Assignment:
Retype, word for word, each line between the lines holding "default [] (files s'" and "pl_clip : clip_ok c;", inclusive, and leave the rest of the data alone.

Excerpted records:

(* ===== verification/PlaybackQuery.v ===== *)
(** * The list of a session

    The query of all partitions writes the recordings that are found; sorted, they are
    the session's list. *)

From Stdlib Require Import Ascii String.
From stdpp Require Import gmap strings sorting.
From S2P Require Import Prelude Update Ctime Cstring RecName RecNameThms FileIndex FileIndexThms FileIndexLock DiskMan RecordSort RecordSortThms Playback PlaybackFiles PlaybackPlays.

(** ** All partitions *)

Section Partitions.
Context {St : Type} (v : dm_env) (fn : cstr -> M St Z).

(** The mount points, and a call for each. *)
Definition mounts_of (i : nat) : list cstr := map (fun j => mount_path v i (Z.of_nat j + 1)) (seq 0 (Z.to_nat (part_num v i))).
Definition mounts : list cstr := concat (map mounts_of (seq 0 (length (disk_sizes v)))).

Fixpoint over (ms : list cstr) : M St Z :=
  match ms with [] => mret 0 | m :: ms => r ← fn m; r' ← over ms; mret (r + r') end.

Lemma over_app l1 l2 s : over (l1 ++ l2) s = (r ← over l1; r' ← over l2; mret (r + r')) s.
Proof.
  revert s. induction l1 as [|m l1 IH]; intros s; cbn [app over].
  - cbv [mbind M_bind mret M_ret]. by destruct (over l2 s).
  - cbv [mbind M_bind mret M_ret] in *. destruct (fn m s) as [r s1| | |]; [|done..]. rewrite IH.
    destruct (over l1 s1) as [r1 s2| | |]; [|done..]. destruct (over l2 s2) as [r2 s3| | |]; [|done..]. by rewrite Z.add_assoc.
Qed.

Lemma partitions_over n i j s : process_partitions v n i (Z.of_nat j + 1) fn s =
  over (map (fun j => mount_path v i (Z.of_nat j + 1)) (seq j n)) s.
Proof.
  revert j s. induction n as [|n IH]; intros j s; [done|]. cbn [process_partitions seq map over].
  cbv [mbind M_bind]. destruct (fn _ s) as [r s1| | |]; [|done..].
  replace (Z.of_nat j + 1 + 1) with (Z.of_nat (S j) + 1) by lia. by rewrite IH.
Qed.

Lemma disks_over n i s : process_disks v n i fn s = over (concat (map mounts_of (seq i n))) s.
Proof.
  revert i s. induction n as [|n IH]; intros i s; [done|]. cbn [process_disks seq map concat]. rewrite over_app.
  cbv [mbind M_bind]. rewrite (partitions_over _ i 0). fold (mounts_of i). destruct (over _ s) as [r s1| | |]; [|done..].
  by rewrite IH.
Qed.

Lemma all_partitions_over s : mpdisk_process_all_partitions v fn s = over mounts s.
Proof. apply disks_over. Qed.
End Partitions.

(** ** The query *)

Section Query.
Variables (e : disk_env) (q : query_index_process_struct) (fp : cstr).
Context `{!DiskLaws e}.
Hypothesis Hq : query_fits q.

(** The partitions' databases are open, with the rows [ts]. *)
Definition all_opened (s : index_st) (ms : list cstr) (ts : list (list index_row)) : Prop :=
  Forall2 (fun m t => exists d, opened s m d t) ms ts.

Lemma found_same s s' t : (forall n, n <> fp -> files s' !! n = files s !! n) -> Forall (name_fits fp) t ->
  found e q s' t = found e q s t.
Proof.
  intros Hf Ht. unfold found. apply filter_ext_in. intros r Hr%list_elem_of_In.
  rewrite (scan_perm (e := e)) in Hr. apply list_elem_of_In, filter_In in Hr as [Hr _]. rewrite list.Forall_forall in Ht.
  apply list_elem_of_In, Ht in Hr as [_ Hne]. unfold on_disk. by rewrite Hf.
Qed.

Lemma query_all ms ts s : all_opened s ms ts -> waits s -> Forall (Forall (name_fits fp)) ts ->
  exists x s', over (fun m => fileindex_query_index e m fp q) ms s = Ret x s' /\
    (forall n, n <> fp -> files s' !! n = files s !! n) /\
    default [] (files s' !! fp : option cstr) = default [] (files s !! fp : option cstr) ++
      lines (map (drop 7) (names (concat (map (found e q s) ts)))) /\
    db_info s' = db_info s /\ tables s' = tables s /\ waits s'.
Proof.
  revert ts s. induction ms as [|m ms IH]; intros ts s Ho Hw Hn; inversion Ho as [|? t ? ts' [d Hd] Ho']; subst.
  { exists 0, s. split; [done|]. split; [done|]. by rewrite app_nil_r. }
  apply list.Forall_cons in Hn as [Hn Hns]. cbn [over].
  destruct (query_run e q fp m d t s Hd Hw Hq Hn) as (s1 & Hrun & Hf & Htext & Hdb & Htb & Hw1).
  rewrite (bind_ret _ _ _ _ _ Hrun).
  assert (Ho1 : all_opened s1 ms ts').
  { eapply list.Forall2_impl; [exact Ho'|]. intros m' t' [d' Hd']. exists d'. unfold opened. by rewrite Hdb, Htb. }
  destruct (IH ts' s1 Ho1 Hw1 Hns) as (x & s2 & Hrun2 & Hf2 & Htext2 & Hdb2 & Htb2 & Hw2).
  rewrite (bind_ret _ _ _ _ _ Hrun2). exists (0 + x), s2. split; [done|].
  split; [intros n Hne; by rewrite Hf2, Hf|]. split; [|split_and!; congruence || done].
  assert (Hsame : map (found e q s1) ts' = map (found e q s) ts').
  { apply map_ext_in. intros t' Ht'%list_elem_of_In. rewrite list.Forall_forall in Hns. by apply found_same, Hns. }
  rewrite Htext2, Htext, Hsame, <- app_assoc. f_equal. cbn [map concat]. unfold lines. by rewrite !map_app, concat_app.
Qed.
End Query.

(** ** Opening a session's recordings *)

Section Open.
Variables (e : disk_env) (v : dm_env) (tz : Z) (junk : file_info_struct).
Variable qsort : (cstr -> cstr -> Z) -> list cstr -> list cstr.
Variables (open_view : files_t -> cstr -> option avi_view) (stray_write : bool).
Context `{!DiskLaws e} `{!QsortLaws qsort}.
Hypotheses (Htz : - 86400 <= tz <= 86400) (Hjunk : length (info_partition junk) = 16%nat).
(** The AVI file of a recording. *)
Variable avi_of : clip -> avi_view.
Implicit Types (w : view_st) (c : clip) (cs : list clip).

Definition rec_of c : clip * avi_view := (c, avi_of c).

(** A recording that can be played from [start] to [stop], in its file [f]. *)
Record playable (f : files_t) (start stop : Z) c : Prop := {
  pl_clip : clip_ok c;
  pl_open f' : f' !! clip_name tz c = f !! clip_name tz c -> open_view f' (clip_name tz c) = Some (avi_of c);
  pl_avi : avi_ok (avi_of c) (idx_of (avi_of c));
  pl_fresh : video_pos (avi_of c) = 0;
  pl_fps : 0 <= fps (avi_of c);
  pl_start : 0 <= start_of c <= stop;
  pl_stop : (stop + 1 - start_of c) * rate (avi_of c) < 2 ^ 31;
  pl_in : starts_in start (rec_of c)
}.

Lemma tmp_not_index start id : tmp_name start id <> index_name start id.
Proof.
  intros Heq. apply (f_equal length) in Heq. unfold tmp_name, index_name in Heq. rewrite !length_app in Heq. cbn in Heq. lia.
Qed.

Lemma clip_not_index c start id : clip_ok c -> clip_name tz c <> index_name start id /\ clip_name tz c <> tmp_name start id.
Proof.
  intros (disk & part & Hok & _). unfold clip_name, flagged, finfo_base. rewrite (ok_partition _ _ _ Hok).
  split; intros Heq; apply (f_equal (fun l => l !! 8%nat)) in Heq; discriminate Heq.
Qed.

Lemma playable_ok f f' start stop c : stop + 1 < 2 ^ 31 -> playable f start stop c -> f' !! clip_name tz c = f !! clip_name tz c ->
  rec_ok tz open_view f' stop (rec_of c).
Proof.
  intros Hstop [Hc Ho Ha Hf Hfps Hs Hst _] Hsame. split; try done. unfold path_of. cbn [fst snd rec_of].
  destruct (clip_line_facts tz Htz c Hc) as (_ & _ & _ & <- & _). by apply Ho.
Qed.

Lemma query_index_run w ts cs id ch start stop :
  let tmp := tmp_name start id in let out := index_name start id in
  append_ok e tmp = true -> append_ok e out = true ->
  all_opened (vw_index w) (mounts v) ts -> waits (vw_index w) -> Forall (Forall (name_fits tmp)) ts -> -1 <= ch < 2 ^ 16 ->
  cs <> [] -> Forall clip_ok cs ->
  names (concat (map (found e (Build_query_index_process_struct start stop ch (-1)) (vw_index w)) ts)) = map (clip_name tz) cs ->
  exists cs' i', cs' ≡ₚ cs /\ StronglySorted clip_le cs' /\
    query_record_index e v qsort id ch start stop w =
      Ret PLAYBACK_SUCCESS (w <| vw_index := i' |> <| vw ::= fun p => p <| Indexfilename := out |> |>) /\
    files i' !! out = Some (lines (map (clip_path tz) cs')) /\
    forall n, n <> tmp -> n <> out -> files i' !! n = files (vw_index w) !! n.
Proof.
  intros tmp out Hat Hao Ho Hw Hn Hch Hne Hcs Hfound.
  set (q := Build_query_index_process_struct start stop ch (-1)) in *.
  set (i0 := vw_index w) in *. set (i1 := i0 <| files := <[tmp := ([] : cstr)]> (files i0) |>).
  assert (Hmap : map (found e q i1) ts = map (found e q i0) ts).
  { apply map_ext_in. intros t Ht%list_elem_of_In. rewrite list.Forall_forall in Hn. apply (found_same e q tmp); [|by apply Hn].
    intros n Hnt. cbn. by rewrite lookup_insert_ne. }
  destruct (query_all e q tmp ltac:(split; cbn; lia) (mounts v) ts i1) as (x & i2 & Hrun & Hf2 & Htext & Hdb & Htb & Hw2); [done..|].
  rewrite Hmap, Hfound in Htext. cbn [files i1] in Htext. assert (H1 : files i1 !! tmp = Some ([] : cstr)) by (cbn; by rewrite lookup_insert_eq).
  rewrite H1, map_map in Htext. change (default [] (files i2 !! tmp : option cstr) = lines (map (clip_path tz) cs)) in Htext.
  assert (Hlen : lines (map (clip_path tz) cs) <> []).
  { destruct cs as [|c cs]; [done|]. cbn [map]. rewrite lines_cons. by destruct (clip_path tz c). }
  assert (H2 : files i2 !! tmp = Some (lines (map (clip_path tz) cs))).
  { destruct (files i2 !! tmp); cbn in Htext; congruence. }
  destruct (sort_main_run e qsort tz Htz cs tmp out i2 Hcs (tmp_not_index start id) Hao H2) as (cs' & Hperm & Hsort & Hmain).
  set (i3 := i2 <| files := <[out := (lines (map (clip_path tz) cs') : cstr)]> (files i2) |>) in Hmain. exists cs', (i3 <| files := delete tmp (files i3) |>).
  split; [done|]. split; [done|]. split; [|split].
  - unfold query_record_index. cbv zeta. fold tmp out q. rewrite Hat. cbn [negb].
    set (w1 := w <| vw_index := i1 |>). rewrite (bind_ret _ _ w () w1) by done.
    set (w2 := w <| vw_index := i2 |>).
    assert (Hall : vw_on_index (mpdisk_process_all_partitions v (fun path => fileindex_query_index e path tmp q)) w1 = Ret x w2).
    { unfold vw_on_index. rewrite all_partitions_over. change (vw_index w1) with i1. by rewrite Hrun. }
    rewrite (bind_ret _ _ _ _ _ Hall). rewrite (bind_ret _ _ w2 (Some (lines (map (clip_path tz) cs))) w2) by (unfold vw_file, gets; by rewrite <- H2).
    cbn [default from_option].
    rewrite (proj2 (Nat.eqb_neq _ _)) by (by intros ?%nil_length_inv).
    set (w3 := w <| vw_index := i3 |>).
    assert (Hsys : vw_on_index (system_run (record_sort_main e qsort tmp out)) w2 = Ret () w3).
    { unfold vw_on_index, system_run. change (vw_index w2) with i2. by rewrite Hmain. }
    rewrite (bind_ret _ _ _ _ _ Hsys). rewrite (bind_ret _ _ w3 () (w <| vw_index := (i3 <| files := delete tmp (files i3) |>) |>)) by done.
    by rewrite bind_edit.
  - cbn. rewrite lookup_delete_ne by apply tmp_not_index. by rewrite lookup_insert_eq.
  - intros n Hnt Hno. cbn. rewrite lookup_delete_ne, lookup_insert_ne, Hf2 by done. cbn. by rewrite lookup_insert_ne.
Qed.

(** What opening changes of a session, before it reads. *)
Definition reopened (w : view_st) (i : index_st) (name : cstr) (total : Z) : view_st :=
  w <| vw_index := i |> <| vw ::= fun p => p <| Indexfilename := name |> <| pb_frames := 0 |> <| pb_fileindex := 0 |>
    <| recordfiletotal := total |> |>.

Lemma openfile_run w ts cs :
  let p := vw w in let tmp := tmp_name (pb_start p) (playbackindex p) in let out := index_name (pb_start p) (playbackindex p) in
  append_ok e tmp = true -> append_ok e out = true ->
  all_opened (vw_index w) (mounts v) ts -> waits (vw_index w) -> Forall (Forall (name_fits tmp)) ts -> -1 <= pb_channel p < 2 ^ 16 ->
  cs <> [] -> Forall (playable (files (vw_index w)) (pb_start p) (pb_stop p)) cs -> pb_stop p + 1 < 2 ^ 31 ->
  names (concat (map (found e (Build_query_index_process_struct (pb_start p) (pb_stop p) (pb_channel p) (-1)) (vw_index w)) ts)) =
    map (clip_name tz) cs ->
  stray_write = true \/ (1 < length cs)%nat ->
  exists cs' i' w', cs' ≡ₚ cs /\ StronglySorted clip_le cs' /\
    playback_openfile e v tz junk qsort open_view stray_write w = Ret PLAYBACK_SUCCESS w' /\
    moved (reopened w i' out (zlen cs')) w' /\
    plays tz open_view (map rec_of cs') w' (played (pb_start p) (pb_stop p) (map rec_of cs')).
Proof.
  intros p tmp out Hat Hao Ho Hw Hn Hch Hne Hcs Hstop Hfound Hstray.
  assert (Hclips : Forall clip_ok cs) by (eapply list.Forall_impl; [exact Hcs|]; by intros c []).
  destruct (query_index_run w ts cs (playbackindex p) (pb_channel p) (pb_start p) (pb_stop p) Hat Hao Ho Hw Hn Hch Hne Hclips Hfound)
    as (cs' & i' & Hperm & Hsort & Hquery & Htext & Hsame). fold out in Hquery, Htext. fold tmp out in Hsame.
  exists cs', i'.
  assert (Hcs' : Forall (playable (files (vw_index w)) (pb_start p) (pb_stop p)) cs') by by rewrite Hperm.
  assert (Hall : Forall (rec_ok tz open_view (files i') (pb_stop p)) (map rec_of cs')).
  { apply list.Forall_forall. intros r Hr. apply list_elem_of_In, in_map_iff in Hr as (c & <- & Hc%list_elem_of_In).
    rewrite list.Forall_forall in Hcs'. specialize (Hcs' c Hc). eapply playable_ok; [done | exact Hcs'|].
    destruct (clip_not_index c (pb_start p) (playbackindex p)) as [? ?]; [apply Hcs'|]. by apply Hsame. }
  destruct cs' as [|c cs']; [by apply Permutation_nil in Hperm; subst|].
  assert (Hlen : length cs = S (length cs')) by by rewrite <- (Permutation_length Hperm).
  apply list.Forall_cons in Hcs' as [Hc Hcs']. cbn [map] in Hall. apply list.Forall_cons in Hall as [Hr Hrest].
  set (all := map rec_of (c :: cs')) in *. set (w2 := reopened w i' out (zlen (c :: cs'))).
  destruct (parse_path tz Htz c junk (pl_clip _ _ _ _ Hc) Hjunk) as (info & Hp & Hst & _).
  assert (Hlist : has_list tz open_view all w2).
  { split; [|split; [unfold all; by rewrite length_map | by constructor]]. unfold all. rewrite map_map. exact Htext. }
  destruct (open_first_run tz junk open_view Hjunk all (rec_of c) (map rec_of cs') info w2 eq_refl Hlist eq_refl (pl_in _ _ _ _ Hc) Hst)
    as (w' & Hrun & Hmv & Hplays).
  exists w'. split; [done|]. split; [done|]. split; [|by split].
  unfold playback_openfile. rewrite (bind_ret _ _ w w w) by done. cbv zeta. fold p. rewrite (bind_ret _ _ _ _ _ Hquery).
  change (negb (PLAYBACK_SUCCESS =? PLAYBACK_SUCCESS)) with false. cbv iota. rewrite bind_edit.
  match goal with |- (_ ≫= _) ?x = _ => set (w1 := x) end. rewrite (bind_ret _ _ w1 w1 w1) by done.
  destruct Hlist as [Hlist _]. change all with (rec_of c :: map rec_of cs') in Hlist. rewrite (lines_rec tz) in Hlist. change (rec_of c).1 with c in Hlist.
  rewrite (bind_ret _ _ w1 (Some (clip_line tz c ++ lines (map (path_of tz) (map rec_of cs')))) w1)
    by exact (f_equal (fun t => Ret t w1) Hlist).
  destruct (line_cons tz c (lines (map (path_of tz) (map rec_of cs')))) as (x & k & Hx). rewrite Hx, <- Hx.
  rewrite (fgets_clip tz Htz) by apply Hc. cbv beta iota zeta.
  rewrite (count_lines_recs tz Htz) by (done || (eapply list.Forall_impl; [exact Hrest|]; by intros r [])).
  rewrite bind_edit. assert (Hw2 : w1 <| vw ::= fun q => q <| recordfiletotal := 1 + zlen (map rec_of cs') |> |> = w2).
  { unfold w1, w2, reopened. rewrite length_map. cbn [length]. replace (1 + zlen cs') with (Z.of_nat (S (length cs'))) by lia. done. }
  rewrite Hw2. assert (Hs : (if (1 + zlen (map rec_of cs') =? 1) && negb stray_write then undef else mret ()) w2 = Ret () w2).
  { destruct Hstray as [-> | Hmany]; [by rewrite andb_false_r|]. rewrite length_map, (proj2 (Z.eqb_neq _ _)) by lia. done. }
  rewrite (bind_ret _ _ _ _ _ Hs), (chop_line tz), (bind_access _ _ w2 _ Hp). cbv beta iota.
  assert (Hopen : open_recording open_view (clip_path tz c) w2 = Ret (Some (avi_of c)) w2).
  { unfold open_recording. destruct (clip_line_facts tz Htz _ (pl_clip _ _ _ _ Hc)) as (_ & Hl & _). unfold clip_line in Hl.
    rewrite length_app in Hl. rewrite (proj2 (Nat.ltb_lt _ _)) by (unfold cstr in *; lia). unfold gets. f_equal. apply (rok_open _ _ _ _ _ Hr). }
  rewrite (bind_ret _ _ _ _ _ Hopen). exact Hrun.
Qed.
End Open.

Written answer:
    default [] (files s' !! fp : option cstr) = default [] (files s !! fp : option cstr) ++
      lines (map (drop 7) (names (concat (map (found e q s) ts)))) /\
    db_info s' = db_info s /\ tables s' = tables s /\ waits s'.
Proof.
  revert ts s. induction ms as [|m ms IH]; intros ts s Ho Hw Hn; inversion Ho as [|? t ? ts' [d Hd] Ho']; subst.
  { exists 0, s. split; [done|]. split; [done|]. by rewrite app_nil_r. }
  apply list.Forall_cons in Hn as [Hn Hns]. cbn [over].
  destruct (query_run e q fp m d t s Hd Hw Hq Hn) as (s1 & Hrun & Hf & Htext & Hdb & Htb & Hw1).
  rewrite (bind_ret _ _ _ _ _ Hrun).
  assert (Ho1 : all_opened s1 ms ts').
  { eapply list.Forall2_impl; [exact Ho'|]. intros m' t' [d' Hd']. exists d'. unfold opened. by rewrite Hdb, Htb. }
  destruct (IH ts' s1 Ho1 Hw1 Hns) as (x & s2 & Hrun2 & Hf2 & Htext2 & Hdb2 & Htb2 & Hw2).
  rewrite (bind_ret _ _ _ _ _ Hrun2). exists (0 + x), s2. split; [done|].
  split; [intros n Hne; by rewrite Hf2, Hf|]. split; [|split_and!; congruence || done].
  assert (Hsame : map (found e q s1) ts' = map (found e q s) ts').
  { apply map_ext_in. intros t' Ht'%list_elem_of_In. rewrite list.Forall_forall in Hns. by apply found_same, Hns. }
  rewrite Htext2, Htext, Hsame, <- app_assoc. f_equal. cbn [map concat]. unfold lines. by rewrite !map_app, concat_app.
Qed.
End Query.

(** ** Opening a session's recordings *)

Section Open.
Variables (e : disk_env) (v : dm_env) (tz : Z) (junk : file_info_struct).
Variable qsort : (cstr -> cstr -> Z) -> list cstr -> list cstr.
Variables (open_view : files_t -> cstr -> option avi_view) (stray_write : bool).
Context `{!DiskLaws e} `{!QsortLaws qsort}.
Hypotheses (Htz : - 86400 <= tz <= 86400) (Hjunk : length (info_partition junk) = 16%nat).
(** The AVI file of a recording. *)
Variable avi_of : clip -> avi_view.
Implicit Types (w : view_st) (c : clip) (cs : list clip).

Definition rec_of c : clip * avi_view := (c, avi_of c).

(** A recording that can be played from [start] to [stop], in its file [f]. *)
Record playable (f : files_t) (start stop : Z) c : Prop := {
  pl_clip : clip_ok c;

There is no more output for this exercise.